A study published last month in JAMA Network Open found that a previously validated, high-performing ensemble of deep-learning (DL) models for automated mammography interpretation did not generalize to a diverse US patient population and showed a decline in performance for some subgroups.
According to the study, a lack of fellowship-trained breast radiologists has led mammography screening programs to turn to artificial intelligence (AI) tools to increase diagnostic accuracy and efficiency in breast cancer screening. However, for these tools to be used effectively, they must be externally validated to show how they perform in various practice settings with different patient cohorts.
This study set out to externally validate one such tool, an ensemble learning model combining the 11 highest-performing individual AI models from the Digital Mammography Dialogue on Reverse Engineering Assessment and Methods (DREAM) Mammography Challenge.
The DREAM Challenge is one of the largest crowdsourced efforts in mammography AI development and leveraged 144,231 screening mammograms from Kaiser Permanente Washington (KPW) for algorithm training and internal validation, the study states.
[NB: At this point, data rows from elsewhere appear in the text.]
(* ===== verification/CType.v ===== *)
(** * Type.h and the macros of Page.h: minimum, maximum, alignment, the lowest
    set bit of a word, and the bitmaps the kernel allocates identifiers from.

    [LOW_BIT64] is the binary search of include/Type.h.  The four allocators of
    the kernel that keep a bitmap of 64-bit words (pipes, segment maps, inodes
    and FAT clusters) share the loop [bitmap_alloc] and the two word updates
    [bitmap_set] and [bitmap_clear]; the lemmas here give their meaning as
    operations on the set of identifiers in use. *)

From S2P Require Import Prelude.
From coqutil Require Import Z.bitblast.

(** ** Macros *)

Definition MIN (a b : Z) : Z := if a <=? b then a else b.
Definition MAX (a b : Z) : Z := if a >=? b then a else b.

Definition DOWN_ALIGN (x y : Z) : Z := Z.land (u64 x) (u64 (Z.lnot (u64 (y - 1)))).
Definition UP_ALIGN (x y : Z) : Z := u64 (DOWN_ALIGN (x - 1) y + y).
Definition PAGE_OFFSET (x y : Z) : Z := Z.land x (y - 1).

(** ** The lowest set bit *)

Definition low_step (k : Z) (p : Z * Z) : Z * Z :=
  let '(x, res) := p in
  if Z.land x (Z.shiftl 1 k - 1) =? 0 then (Z.shiftr x k, res + k) else (x, res).

Definition LOW_BIT64 (x : Z) : Z :=
  let '(x, res) :=
    low_step 1 (low_step 2 (low_step 4 (low_step 8 (low_step 16 (low_step 32 (x, 0)))))) in
  if c_true x then res else -1.

(** ** Bitmaps of 64-bit words *)

Definition bitmap_set (bm : list Z) (i : nat) (bit : Z) : list Z :=
  alter (fun w => Z.lor w (Z.shiftl 1 bit)) i bm.

Definition bitmap_clear (bm : list Z) (i : nat) (bit : Z) : list Z :=
  alter (fun w => Z.land w (u64 (Z.lnot (Z.shiftl 1 bit)))) i bm.

(** The allocation loop over the words [i .. n): the first word that is not all
    ones gives its lowest clear bit.  [BFull]: every word of the range is full.
    [BOob]: the loop read past the end of the array. *)
Inductive bitmap_result :=
  | BGot (id : Z) (bm : list Z)
  | BFull
  | BOob.

Fixpoint bitmap_scan (todo i : nat) (bm : list Z) : bitmap_result :=
  match todo with
  | O => BFull
  | S todo =>
      match bm !! i with
      | None => BOob
      | Some w =>
          let free := u64 (Z.lnot w) in
          if c_true free then
            let bit := LOW_BIT64 free in
            BGot (Z.lor (Z.shiftl (Z.of_nat i) 6) bit) (bitmap_set bm i bit)
          else bitmap_scan todo (S i) bm
      end
  end.

Definition bitmap_alloc (n : nat) (bm : list Z) : bitmap_result := bitmap_scan n 0 bm.

Definition bitmap_free (x : Z) (bm : list Z) : list Z :=
  bitmap_clear bm (Z.to_nat (Z.shiftr x 6)) (Z.land x 63).

(** The identifier [x] is in use. *)
Definition bitmap_used (bm : list Z) (x : Z) : bool :=
  match bm !! Z.to_nat (Z.shiftr x 6) with
  | Some w => Z.testbit w (Z.land x 63)
  | None => false
  end.

Definition bitmap_wf (bm : list Z) : Prop := Forall (fun w => 0 <= w < 2 ^ 64) bm.

(** ** Lemmas: alignment *)

Lemma land_63 x : Z.land x 63 = x mod 64.
Proof. change 63 with (Z.ones 6). apply Z.land_ones. lia. Qed.

Lemma shiftr_6 x : Z.shiftr x 6 = x / 64.
Proof. apply Z.shiftr_div_pow2. lia. Qed.

Lemma land_low_mod x k : 0 <= k -> Z.land x (Z.shiftl 1 k - 1) = x mod 2 ^ k.
Proof.
  intros. rewrite Z.shiftl_1_l, Z.sub_1_r, <- Z.ones_equiv. apply Z.land_ones. lia.
Qed.

Lemma DOWN_ALIGN_pow2 x k :
  0 <= x < 2 ^ 64 -> 0 <= k < 64 -> DOWN_ALIGN x (2 ^ k) = x - x mod 2 ^ k.
Proof.
  intros Hx Hk. unfold DOWN_ALIGN, u64.
  assert (2 ^ k < 2 ^ 64) by (apply Z.pow_lt_mono_r; lia).
  assert (0 < 2 ^ k) by (apply Z.pow_pos_nonneg; lia).
  rewrite (Z.mod_small x) by lia.
  rewrite (Z.mod_small (2 ^ k - 1)) by lia.
  replace (x - x mod 2 ^ k) with (Z.ldiff x (2 ^ k - 1)).
  - apply Z.bits_inj'. intros i Hi.
    rewrite Z.land_spec, Z.ldiff_spec.
    destruct (Z.lt_ge_cases i 64) as [Hlt|Hge].
    + rewrite Z.mod_pow2_bits_low, Z.lnot_spec by lia. reflexivity.
    + rewrite <- (Z.mod_small x (2 ^ 64)) by lia.
      rewrite Z.mod_pow2_bits_high by lia. reflexivity.
  - rewrite Z.sub_1_r, <- Z.ones_equiv, Z.ldiff_ones_r by lia.
    rewrite Z.shiftr_div_pow2, Z.shiftl_mul_pow2 by lia.
    pose proof (Z.div_mod x (2 ^ k)). lia.
Qed.

Lemma DOWN_ALIGN_4096 x : 0 <= x < 2 ^ 64 -> DOWN_ALIGN x 4096 = x - x mod 4096.
Proof. intros. apply (DOWN_ALIGN_pow2 x 12); lia. Qed.

Lemma PAGE_OFFSET_4096 x : PAGE_OFFSET x 4096 = x mod 4096.
Proof. unfold PAGE_OFFSET. change (4096 - 1) with (Z.ones 12). apply Z.land_ones. lia. Qed.

(** ** Lemmas: the lowest set bit *)

(** [x0 = x * 2 ^ res] and [x] has a set bit below [n]. *)
Definition low_inv (n x0 : Z) (p : Z * Z) : Prop :=
  x0 = fst p * 2 ^ snd p /\ 0 <= snd p /\ 0 <= fst p /\
  exists j, 0 <= j < n /\ Z.testbit (fst p) j = true.

Lemma land_low_zero_bits x k j :
  0 <= k -> Z.land x (Z.shiftl 1 k - 1) = 0 -> 0 <= j < k -> Z.testbit x j = false.
Proof.
  intros Hk H Hj. rewrite land_low_mod in H by lia.
  rewrite <- (Z.mod_pow2_bits_low x k j), H by lia. apply Z.bits_0.
Qed.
In this cohort, the model was associated with improved overall diagnostic accuracy in combination with radiologist assessment. The model achieved similar performance when it was externally validated on a Swedish cohort from the Karolinska Institute (KI).
However, the study authors noted that both the KPW and KI cohorts were composed heavily of White women and that the model had not yet been externally validated on a more diverse US population. Thus, the researchers set out to validate the model using retrospective patient data collected between 2010 and 2020 from 26,817 women, 40 and older. The women underwent 37,317 routine breast screening examinations and participated in the Athena Breast Health Network at the University of California, Los Angeles (UCLA).
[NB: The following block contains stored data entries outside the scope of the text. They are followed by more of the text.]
(* ===== verification/Queue.v ===== *)
(** * Queue.h: intrusive doubly linked lists

    The macros of include/Queue.h work on a heap of link fields: every element
    has [le_next] (the next element, or NULL) and [le_prev] (the address of the
    pointer that points at the element: the head's [lh_first] or another
    element's [le_next]).  They are modelled field by field on that heap.  The
    theorems relate the heap to the list it represents, so that the components
    that only use the macros (free pages, processes, threads, signal contexts,
    the schedule queues) can keep a Rocq list. *)

From S2P Require Import Prelude.

Module Queue.

Definition NULL : Z := 0.

(** The address stored in [le_prev]. *)
Inductive cell :=
  | CFirst (head : Z)   (* &(head)->lh_first *)
  | CNext (elm : Z).    (* &(elm)->field.le_next *)

#[export] Instance cell_eq_dec : EqDecision cell.
Proof. solve_decision. Defined.

Record heap := mkHeap {
  lh_first : gmap Z Z;
  le_next : gmap Z Z;
  le_prev : gmap Z cell;
}.

Definition LIST_FIRST (q : heap) (h : Z) : Z := default NULL (lh_first q !! h).
Definition LIST_NEXT (q : heap) (e : Z) : Z := default NULL (le_next q !! e).

Definition set_first (h v : Z) (q : heap) : heap :=
  mkHeap (<[h := v]> (lh_first q)) (le_next q) (le_prev q).
Definition set_next (e v : Z) (q : heap) : heap :=
  mkHeap (lh_first q) (<[e := v]> (le_next q)) (le_prev q).
Definition set_prev (e : Z) (c : cell) (q : heap) : heap :=
  mkHeap (lh_first q) (le_next q) (<[e := c]> (le_prev q)).

(** Reading and writing through an address. *)
Definition deref (q : heap) (c : cell) : Z :=
  match c with CFirst h => LIST_FIRST q h | CNext e => LIST_NEXT q e end.
Definition assign (c : cell) (v : Z) (q : heap) : heap :=
  match c with CFirst h => set_first h v q | CNext e => set_next e v q end.
Definition prev_of (q : heap) (e : Z) : cell := default (CFirst NULL) (le_prev q !! e).

Definition LIST_INIT (h : Z) (q : heap) : heap := set_first h NULL q.
Definition LIST_EMPTY (h : Z) (q : heap) : bool := LIST_FIRST q h =? NULL.

(** The sequence of elements a [LIST_FOREACH] visits. *)
Fixpoint foreach_from (fuel : nat) (q : heap) (e : Z) : option (list Z) :=
  match fuel with
  | O => None
  | S n => if e =? NULL then Some [] else
             l ← foreach_from n q (LIST_NEXT q e); Some (e :: l)
  end.
Definition LIST_FOREACH (fuel : nat) (h : Z) (q : heap) : option (list Z) :=
  foreach_from fuel q (LIST_FIRST q h).

Definition LIST_INSERT_AFTER (listelm elm : Z) (q : heap) : heap :=
  let q := set_next elm (LIST_NEXT q listelm) q in
  let q := if negb (LIST_NEXT q listelm =? NULL)
           then set_prev (LIST_NEXT q listelm) (CNext elm) q else q in
  let q := set_next listelm elm q in
  set_prev elm (CNext listelm) q.

Definition LIST_INSERT_BEFORE (listelm elm : Z) (q : heap) : heap :=
  let q := set_prev elm (prev_of q listelm) q in
  let q := set_next elm listelm q in
  let q := assign (prev_of q listelm) elm q in
  set_prev listelm (CNext elm) q.

Definition LIST_INSERT_HEAD (h elm : Z) (q : heap) : heap :=
  let q := set_next elm (LIST_FIRST q h) q in
  let q := if negb (LIST_NEXT q elm =? NULL)
           then set_prev (LIST_FIRST q h) (CNext elm) q else q in
  let q := set_first h elm q in
  set_prev elm (CFirst h) q.

(** The loop of [LIST_INSERT_TAIL] walks [elm->next] down the list. *)
Fixpoint tail_walk (fuel : nat) (elm : Z) (q : heap) : option heap :=
  match fuel with
  | O => None
  | S n =>
      if negb (LIST_NEXT q (LIST_NEXT q elm) =? NULL)
      then tail_walk n elm (set_next elm (LIST_NEXT q (LIST_NEXT q elm)) q)
      else Some q
  end.

Definition LIST_INSERT_TAIL (fuel : nat) (h elm : Z) (q : heap) : option heap :=
  if negb (LIST_FIRST q h =? NULL) then
    let q := set_next elm (LIST_FIRST q h) q in
    q ← tail_walk fuel elm q;
    let q := set_next (LIST_NEXT q elm) elm q in
    let q := set_prev elm (CNext (LIST_NEXT q elm)) q in
    Some (set_next elm NULL q)
  else Some (LIST_INSERT_HEAD h elm q).

Definition LIST_REMOVE (elm : Z) (q : heap) : heap :=
  let q := if negb (LIST_NEXT q elm =? NULL)
           then set_prev (LIST_NEXT q elm) (prev_of q elm) q else q in
  assign (prev_of q elm) (LIST_NEXT q elm) q.

(** ** The list a head represents *)

Fixpoint seg (q : heap) (c : cell) (l : list Z) : Prop :=
  match l with
  | [] => deref q c = NULL
  | x :: l => x <> NULL /\ deref q c = x /\ prev_of q x = c /\ seg q (CNext x) l
  end.

Definition rep (q : heap) (h : Z) (l : list Z) : Prop := seg q (CFirst h) l /\ NoDup l.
To evaluate the performance of the challenge ensemble method (CEM) from the DREAM Challenge, the researchers compared its performance against the original radiologist reader performance at the time of screening, as well as the performance of the CEM and radiologist combined (CEM+R). To measure performance, they focused on sensitivity, specificity, and area under the receiver operating characteristic curve (AUROC).
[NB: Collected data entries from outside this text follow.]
(* ===== verification/PageInv.v ===== *)
(** * The invariant of the page tables and what each operation does to it

    Two ghost maps describe the page tables held in memory.  [tbl] names the
    pages that are tables, each with its place in the tree of one root; [maps]
    is the set of translations, indexed by root and virtual page number.  The
    invariant ties them to memory, to the reference counts and to the free
    list; the lemmas of this file give the effect of the operations of Page.c
    on the two maps. *)

From S2P Require Import Prelude CType Mem Config Queue Page.

(** Where a table sits: the root page [r], the table of its entry [i2], the leaf
    table of entry [i1] of that. *)
Inductive owner :=
  | Root (r : Z)
  | Mid (r i2 : Z)
  | Leaf (r i2 i1 : Z).

#[export] Instance owner_eq_dec : EqDecision owner.
Proof. solve_decision. Defined.

Definition is_dir (o : owner) : bool := match o with Leaf _ _ _ => false | _ => true end.
Definition child (o : owner) (i : Z) : owner :=
  match o with Root r => Mid r i | Mid r i2 => Leaf r i2 i | Leaf r i2 i1 => Leaf r i2 i1 end.

Definition entry (mm : MM) (p i : Z) : Z := load64 (mem mm) (page2pa p + 8 * i).

Definition pte_valid (e : Z) : bool := c_true (Z.land e PTE_VALID).

(** The page a valid entry refers to, when it is in RAM. *)
Definition pte_page (e : Z) : option Z := if IS_RAM (PTE2PA e) then pa2page (PTE2PA e) else None.

(** The number of translations to page [p]. *)
Definition refs_to (maps : gmap (Z * Z) Z) (p : Z) : Z :=
  Z.of_nat (size (filter (fun kv => pte_page kv.2 = Some p) maps)).

Definition leaf_vpn (i2 i1 i0 : Z) : Z := i2 * 512 * 512 + i1 * 512 + i0.

(** The allocator part: free pages are distinct, in range and unreferenced. *)
Definition free_ok (mm : MM) : Prop :=
  NoDup (freePages mm) /\
  forall p, p ∈ freePages mm -> page_ok p /\ ref mm p = 0.

Record pt_inv (mm : MM) (tbl : gmap Z owner) (maps : gmap (Z * Z) Z) : Prop := {
  pi_free : free_ok mm;
  pi_tbl : forall p o, tbl !! p = Some o -> page_ok p;
  pi_root : forall p r, tbl !! p = Some (Root r) -> p = r;
  pi_uniq : forall p q o, tbl !! p = Some o -> tbl !! q = Some o -> p = q;
  pi_parent : forall q o i, is_dir o = true -> tbl !! q = Some (child o i) ->
    0 <= i < 512 /\ exists p, tbl !! p = Some o;
  pi_dir : forall p o i, tbl !! p = Some o -> is_dir o = true -> 0 <= i < 512 ->
    (entry mm p i = 0 /\ forall q, tbl !! q <> Some (child o i)) \/
    (exists q, tbl !! q = Some (child o i) /\ entry mm p i = mk_pte (page2pa q) PTE_VALID);
  pi_leaf : forall p r i2 i1 i0, tbl !! p = Some (Leaf r i2 i1) -> 0 <= i0 < 512 ->
    maps !! (r, leaf_vpn i2 i1 i0) =
    if pte_valid (entry mm p i0) then Some (entry mm p i0) else None;
  pi_maps : forall r v e, maps !! (r, v) = Some e ->
    exists p i2 i1 i0, tbl !! p = Some (Leaf r i2 i1) /\ 0 <= i2 < 512 /\ 0 <= i1 < 512
      /\ 0 <= i0 < 512 /\ v = leaf_vpn i2 i1 i0;
  pi_refs : forall p, page_ok p ->
    refs_to maps p + (match tbl !! p with Some _ => 1 | None => 0 end) <= ref mm p;
}.

(** ** Consequences *)

Section consequences.
Context {mm tbl maps} (I : pt_inv mm tbl maps).

Lemma tbl_not_free p o : tbl !! p = Some o -> p ∉ freePages mm.
Proof.
  intros Hp Hin. pose proof (pi_refs _ _ _ I p (pi_tbl _ _ _ I _ _ Hp)) as H.
  rewrite Hp in H. destruct (proj2 (pi_free _ _ _ I) _ Hin) as [_ H0].
  unfold refs_to in H. lia.
Qed.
To generate its outputs, the CEM model leveraged the confidence scores generated by each of the 11 algorithms. These scores, which were between zero and one to reflect the likelihood of cancer for each side of the breast, were then used as inputs for the CEM and reweighted to output a combined score.
AUROC estimates for the 11 individual models ranged from 0.77 to 0.83, and the CEM model achieved an AUROC of 0.85 in the UCLA cohort. However, this was significantly lower than the AUROCs achieved in the KPW and KI cohorts, which were 0.90 and 0.92, respectively.
The CEM+R model achieved a sensitivity and specificity similar to the radiologist’s original performance but had significantly lower sensitivity and specificity than the radiologist with regard to women with a prior history of breast cancer and Hispanic women.
The drop in performance when applied to these subgroups suggests that the model experienced underspecification, which can be characterized as a gap between the requirements developers have in mind when they build a model and the requirements that are actually enforced by the model’s design and implementation.
Here, underspecification of the model resulted from its narrow training and validation cohorts, which in turn led to a lack of generalizability when applied to a broad, more diverse population.
The authors concluded that these findings indicate the need for more model transparency and fine-tuning of models to specific target populations before their clinical adoption to prevent underspecification and poor generalizability.